**Exercise details:**
From the line that contains "Definition elsewhere_same (q" through the line that contains "lk_q : qplace", output every line of the listing below exactly and leave out all the rest.

====

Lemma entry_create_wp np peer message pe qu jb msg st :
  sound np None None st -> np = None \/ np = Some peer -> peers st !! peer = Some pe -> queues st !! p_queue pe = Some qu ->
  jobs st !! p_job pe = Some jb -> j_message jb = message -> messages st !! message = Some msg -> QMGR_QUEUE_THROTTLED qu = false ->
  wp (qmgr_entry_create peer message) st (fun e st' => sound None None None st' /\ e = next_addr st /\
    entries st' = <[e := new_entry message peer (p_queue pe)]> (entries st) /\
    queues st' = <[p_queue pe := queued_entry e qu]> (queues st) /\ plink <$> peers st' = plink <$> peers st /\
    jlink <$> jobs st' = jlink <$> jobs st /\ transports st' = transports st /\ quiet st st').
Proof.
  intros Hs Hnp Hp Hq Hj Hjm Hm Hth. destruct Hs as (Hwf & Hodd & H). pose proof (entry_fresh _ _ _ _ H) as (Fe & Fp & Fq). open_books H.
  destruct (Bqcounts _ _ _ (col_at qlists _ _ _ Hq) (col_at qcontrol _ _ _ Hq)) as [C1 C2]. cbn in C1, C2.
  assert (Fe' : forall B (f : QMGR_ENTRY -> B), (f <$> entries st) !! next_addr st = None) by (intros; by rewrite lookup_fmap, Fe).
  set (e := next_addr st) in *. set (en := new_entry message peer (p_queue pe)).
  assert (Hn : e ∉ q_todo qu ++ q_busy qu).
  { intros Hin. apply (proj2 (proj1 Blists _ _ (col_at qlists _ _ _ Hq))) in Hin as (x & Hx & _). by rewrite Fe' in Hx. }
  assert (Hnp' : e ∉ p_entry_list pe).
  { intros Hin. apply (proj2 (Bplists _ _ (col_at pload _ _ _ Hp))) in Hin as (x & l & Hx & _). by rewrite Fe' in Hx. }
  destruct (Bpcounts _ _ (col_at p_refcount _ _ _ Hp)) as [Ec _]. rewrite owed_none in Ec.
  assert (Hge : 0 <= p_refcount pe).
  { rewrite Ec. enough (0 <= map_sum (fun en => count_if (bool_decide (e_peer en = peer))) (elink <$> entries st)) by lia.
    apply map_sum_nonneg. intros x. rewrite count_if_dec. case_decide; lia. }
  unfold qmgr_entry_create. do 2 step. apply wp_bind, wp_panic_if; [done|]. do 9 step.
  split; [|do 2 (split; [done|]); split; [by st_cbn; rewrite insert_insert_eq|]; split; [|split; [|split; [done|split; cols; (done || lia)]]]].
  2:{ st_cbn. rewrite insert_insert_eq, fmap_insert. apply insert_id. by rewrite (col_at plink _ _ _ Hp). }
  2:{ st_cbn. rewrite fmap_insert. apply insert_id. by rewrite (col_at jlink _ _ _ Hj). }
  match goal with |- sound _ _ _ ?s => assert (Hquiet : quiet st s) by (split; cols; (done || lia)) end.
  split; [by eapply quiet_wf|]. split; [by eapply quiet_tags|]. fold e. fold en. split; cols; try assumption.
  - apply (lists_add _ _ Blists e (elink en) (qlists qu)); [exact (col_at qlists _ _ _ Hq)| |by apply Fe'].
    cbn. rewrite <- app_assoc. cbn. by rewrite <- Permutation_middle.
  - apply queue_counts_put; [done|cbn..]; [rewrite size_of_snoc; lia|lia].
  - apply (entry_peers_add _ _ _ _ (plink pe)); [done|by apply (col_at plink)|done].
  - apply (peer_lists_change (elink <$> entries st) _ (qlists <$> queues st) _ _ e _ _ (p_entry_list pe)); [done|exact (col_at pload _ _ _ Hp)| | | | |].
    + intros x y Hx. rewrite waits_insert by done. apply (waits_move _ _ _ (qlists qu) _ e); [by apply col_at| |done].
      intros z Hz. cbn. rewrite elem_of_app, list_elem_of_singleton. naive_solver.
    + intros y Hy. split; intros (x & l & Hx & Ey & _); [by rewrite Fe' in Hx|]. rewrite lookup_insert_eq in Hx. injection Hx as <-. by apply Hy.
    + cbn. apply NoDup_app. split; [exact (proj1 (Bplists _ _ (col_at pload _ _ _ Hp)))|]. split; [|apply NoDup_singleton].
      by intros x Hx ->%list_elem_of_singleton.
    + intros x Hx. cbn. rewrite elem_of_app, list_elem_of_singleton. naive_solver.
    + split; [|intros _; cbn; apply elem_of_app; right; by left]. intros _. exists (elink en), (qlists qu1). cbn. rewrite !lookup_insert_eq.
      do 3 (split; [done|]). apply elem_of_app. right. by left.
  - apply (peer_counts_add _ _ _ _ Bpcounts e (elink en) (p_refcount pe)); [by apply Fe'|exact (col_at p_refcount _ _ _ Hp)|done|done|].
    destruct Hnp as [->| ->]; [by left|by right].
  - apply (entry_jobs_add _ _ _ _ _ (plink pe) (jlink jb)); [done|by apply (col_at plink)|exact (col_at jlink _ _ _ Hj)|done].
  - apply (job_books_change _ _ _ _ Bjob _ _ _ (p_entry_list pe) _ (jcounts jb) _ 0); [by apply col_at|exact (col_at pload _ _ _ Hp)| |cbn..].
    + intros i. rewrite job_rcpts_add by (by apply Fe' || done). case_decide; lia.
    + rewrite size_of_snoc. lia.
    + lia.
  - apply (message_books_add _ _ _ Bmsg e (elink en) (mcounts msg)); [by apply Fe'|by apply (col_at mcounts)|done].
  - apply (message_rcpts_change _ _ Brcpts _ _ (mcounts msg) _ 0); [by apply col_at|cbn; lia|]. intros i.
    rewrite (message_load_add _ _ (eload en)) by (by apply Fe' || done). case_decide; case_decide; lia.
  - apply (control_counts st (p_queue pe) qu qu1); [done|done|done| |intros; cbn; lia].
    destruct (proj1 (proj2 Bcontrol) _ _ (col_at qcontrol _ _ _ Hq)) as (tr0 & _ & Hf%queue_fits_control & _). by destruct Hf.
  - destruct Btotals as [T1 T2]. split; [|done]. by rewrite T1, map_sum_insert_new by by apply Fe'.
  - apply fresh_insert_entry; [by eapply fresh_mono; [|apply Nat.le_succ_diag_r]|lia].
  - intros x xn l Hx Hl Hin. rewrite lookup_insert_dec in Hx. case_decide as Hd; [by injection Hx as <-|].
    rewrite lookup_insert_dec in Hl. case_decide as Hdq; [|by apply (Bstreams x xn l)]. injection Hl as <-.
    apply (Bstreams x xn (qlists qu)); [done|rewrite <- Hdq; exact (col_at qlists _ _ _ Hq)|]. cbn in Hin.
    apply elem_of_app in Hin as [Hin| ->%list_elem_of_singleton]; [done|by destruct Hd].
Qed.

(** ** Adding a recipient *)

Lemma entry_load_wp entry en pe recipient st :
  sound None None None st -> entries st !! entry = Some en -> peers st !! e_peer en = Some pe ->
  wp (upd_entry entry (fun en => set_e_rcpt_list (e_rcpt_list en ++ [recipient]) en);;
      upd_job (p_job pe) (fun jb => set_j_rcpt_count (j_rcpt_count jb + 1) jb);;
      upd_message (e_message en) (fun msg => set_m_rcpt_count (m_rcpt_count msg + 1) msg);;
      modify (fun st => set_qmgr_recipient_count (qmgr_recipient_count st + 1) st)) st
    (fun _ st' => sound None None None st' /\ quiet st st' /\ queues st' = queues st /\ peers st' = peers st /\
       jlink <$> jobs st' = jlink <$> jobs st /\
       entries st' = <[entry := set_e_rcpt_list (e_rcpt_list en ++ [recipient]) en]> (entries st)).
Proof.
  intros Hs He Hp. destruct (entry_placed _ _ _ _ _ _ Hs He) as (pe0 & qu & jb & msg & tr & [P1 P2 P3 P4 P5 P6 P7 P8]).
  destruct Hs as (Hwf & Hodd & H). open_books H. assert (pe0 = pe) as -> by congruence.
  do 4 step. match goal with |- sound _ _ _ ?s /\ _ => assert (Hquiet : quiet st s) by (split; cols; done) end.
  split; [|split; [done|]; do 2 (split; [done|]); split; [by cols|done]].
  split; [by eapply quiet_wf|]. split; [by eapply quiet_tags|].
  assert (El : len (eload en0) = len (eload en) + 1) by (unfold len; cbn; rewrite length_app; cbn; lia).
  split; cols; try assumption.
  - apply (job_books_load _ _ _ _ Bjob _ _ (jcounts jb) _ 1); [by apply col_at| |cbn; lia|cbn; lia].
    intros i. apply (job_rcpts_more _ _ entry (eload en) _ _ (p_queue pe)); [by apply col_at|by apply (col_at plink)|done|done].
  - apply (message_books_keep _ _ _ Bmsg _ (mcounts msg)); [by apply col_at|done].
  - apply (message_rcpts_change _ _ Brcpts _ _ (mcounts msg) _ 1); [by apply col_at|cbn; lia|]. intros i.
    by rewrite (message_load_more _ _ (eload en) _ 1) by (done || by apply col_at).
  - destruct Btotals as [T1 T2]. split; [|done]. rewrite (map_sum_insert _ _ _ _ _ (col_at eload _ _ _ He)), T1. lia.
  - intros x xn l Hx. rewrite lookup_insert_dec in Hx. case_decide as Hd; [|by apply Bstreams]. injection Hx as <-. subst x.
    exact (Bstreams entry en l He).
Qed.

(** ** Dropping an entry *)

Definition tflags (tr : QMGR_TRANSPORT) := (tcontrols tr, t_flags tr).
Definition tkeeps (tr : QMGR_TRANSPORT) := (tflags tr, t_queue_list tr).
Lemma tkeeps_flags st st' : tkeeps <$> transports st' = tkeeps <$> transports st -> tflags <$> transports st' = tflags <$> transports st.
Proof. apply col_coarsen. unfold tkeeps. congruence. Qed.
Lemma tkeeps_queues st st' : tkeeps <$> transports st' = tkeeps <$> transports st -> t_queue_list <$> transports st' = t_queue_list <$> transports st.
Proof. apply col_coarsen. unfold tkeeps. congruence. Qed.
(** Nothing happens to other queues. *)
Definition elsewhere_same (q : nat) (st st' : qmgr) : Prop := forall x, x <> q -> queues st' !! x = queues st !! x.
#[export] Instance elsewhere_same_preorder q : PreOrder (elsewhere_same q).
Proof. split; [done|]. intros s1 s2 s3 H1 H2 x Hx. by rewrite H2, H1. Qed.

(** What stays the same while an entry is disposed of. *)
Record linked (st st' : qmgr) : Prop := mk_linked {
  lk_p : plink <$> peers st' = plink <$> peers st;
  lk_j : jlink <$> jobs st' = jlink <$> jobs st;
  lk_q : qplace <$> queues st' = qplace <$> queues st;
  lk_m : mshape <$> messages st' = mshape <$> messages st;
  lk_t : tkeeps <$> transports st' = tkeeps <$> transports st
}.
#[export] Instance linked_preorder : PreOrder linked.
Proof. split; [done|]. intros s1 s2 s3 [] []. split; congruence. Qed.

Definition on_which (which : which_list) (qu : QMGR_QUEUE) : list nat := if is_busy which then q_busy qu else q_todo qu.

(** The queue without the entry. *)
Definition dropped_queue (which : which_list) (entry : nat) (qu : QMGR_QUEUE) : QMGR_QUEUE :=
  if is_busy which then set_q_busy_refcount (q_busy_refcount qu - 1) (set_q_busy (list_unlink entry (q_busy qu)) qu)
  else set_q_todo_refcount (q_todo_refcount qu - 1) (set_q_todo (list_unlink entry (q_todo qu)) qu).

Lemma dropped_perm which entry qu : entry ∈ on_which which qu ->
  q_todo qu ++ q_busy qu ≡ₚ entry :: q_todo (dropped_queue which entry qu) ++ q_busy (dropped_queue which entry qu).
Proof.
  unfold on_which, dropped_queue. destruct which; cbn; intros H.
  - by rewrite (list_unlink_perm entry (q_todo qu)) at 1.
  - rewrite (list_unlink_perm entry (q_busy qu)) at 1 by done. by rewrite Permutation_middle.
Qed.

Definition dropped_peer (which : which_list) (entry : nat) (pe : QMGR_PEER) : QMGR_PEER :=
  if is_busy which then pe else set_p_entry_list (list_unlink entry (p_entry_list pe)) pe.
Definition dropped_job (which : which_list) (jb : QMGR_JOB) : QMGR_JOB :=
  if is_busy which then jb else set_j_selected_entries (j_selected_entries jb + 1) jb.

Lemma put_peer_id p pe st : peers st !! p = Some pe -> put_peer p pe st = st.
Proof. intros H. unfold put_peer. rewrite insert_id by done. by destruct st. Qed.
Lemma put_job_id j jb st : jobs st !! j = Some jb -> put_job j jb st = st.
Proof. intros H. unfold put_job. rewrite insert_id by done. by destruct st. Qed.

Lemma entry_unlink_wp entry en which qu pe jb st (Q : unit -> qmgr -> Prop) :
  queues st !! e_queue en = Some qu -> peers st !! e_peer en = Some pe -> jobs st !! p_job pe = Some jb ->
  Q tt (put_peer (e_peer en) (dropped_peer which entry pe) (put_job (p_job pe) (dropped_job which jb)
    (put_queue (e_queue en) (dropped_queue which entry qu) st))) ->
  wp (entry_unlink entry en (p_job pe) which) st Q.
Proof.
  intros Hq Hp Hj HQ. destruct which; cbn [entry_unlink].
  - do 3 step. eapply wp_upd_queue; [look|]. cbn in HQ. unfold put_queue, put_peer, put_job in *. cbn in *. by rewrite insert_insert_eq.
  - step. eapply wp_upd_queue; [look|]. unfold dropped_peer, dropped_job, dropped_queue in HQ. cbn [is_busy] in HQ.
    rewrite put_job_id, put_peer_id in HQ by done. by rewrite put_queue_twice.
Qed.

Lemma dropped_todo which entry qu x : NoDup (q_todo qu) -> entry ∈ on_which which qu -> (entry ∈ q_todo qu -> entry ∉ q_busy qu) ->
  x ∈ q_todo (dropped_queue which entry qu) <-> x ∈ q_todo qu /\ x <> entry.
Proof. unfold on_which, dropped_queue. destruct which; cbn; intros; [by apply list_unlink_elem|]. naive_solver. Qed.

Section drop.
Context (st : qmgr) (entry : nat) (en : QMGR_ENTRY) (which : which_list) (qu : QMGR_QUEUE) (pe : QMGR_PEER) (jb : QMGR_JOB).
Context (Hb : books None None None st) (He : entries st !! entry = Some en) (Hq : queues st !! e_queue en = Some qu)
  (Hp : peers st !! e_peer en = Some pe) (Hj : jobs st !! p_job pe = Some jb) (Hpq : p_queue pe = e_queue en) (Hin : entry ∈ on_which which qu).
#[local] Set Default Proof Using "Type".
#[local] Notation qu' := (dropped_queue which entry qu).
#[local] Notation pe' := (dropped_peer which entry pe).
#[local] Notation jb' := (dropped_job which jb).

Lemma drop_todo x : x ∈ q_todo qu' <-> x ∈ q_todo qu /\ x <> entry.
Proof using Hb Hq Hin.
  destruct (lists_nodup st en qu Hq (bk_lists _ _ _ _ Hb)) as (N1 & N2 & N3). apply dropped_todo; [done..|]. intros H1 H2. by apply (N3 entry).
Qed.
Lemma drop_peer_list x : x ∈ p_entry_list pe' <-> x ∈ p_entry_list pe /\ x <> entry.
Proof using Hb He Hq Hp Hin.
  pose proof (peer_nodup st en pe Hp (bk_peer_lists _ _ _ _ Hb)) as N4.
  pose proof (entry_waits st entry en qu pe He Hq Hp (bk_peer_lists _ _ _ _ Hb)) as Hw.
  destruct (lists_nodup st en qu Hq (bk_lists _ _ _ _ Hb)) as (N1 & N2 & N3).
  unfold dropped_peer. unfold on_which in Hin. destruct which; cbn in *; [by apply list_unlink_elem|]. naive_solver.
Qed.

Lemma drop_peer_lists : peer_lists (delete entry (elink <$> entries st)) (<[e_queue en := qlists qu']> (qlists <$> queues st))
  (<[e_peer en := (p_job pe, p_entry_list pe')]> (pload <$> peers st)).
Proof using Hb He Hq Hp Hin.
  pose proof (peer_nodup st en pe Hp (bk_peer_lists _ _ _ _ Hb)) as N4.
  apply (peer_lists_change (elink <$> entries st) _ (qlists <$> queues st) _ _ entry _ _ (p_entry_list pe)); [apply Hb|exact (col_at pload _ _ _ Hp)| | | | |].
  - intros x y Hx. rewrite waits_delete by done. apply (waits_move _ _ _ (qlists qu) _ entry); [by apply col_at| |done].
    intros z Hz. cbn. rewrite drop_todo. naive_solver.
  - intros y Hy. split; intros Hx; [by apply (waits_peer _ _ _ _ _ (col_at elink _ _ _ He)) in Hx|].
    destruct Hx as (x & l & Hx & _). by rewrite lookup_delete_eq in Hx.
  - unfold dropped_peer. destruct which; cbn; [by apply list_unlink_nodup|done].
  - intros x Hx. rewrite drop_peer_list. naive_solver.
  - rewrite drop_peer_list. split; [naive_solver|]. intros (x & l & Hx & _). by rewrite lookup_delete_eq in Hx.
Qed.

====

**The answer:**
Definition elsewhere_same (q : nat) (st st' : qmgr) : Prop := forall x, x <> q -> queues st' !! x = queues st !! x.
#[export] Instance elsewhere_same_preorder q : PreOrder (elsewhere_same q).
Proof. split; [done|]. intros s1 s2 s3 H1 H2 x Hx. by rewrite H2, H1. Qed.

(** What stays the same while an entry is disposed of. *)
Record linked (st st' : qmgr) : Prop := mk_linked {
  lk_p : plink <$> peers st' = plink <$> peers st;
  lk_j : jlink <$> jobs st' = jlink <$> jobs st;
  lk_q : qplace <$> queues st' = qplace <$> queues st;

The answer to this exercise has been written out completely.